-- INFORMATION SHOWN follows --

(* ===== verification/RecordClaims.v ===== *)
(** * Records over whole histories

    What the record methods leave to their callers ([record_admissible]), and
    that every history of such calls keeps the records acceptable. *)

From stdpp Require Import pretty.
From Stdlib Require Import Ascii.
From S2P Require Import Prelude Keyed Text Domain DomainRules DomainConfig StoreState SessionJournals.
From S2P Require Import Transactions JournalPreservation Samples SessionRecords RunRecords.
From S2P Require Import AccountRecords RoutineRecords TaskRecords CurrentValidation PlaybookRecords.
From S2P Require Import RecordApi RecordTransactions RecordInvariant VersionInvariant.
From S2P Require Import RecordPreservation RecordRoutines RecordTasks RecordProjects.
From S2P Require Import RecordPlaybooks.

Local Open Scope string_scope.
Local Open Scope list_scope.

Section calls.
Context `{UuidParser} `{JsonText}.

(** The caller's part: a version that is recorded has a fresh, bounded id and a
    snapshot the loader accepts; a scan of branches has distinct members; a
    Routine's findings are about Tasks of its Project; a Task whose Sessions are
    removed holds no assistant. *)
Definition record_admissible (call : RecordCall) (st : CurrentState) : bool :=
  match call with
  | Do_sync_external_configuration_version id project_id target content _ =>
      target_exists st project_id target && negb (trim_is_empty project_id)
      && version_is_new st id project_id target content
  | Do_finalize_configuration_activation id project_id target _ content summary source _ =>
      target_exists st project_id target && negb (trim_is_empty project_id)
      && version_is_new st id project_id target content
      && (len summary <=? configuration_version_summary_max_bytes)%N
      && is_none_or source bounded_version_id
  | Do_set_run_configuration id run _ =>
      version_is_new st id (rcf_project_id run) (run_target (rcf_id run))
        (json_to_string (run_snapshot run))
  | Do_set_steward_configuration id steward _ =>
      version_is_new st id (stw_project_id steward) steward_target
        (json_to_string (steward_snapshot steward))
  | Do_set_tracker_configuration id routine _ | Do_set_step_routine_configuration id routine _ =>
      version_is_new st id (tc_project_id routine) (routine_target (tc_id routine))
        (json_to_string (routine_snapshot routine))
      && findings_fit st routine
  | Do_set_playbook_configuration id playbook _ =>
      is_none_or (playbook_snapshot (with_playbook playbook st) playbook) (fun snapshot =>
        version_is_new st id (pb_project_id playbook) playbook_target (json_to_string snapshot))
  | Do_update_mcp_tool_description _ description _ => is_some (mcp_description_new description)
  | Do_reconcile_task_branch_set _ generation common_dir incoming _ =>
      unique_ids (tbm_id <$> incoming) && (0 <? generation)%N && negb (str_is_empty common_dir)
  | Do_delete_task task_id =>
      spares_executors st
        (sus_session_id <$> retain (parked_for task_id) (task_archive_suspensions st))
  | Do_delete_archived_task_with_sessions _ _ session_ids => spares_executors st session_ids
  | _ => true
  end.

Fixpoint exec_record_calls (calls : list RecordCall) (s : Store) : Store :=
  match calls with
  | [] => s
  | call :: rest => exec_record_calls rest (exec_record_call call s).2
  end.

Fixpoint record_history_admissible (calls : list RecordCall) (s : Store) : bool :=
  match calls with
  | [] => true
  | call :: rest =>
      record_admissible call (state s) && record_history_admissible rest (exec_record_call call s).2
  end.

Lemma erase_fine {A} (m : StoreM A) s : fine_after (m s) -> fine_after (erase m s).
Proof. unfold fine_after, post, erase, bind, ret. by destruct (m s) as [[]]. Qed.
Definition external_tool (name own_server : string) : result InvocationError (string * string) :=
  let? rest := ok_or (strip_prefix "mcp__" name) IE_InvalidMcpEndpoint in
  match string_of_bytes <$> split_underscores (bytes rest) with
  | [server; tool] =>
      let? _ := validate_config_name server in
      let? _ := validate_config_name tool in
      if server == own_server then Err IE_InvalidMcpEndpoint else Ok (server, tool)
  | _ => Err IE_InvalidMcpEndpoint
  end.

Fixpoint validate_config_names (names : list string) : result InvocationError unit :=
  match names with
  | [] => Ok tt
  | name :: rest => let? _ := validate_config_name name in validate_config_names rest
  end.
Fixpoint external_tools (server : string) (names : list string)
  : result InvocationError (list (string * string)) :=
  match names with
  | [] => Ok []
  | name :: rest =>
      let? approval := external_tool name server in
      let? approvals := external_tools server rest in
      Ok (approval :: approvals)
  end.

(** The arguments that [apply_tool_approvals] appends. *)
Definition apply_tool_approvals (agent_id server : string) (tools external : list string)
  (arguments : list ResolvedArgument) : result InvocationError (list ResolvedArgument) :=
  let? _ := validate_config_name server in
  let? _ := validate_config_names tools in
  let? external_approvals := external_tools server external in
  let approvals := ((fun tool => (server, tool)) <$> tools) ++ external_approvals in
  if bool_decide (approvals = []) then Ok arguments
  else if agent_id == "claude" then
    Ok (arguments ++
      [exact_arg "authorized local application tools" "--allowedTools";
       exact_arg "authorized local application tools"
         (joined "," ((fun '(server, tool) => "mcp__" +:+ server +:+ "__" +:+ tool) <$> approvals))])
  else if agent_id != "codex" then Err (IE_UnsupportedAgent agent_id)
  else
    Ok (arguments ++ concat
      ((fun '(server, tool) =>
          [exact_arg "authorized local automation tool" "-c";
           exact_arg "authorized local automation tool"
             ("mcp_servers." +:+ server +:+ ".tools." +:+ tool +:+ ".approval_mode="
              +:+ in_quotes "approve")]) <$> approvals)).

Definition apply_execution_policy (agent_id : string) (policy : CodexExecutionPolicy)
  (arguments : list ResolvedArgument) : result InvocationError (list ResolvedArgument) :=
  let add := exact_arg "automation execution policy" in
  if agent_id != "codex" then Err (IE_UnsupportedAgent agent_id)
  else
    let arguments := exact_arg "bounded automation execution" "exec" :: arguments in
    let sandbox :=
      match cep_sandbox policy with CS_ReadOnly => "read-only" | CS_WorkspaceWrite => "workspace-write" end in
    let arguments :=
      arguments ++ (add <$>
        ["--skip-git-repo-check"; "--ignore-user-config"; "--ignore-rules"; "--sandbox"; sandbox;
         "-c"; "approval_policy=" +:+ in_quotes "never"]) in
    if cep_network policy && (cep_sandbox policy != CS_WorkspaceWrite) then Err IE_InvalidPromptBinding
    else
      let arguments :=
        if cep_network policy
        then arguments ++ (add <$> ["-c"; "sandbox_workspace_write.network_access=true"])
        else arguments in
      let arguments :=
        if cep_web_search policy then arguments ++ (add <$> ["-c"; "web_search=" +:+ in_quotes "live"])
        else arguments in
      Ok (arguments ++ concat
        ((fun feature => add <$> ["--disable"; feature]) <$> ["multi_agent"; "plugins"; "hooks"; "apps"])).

-- INFORMATION SHOWN concluded --

WHAT TO WORK ON =
The lines to copy are those above that contain the string "Fixpoint".

RESPONSE BOX =
Fixpoint exec_record_calls (calls : list RecordCall) (s : Store) : Store :=
Fixpoint record_history_admissible (calls : list RecordCall) (s : Store) : bool :=
Fixpoint validate_config_names (names : list string) : result InvocationError unit :=
Fixpoint external_tools (server : string) (names : list string)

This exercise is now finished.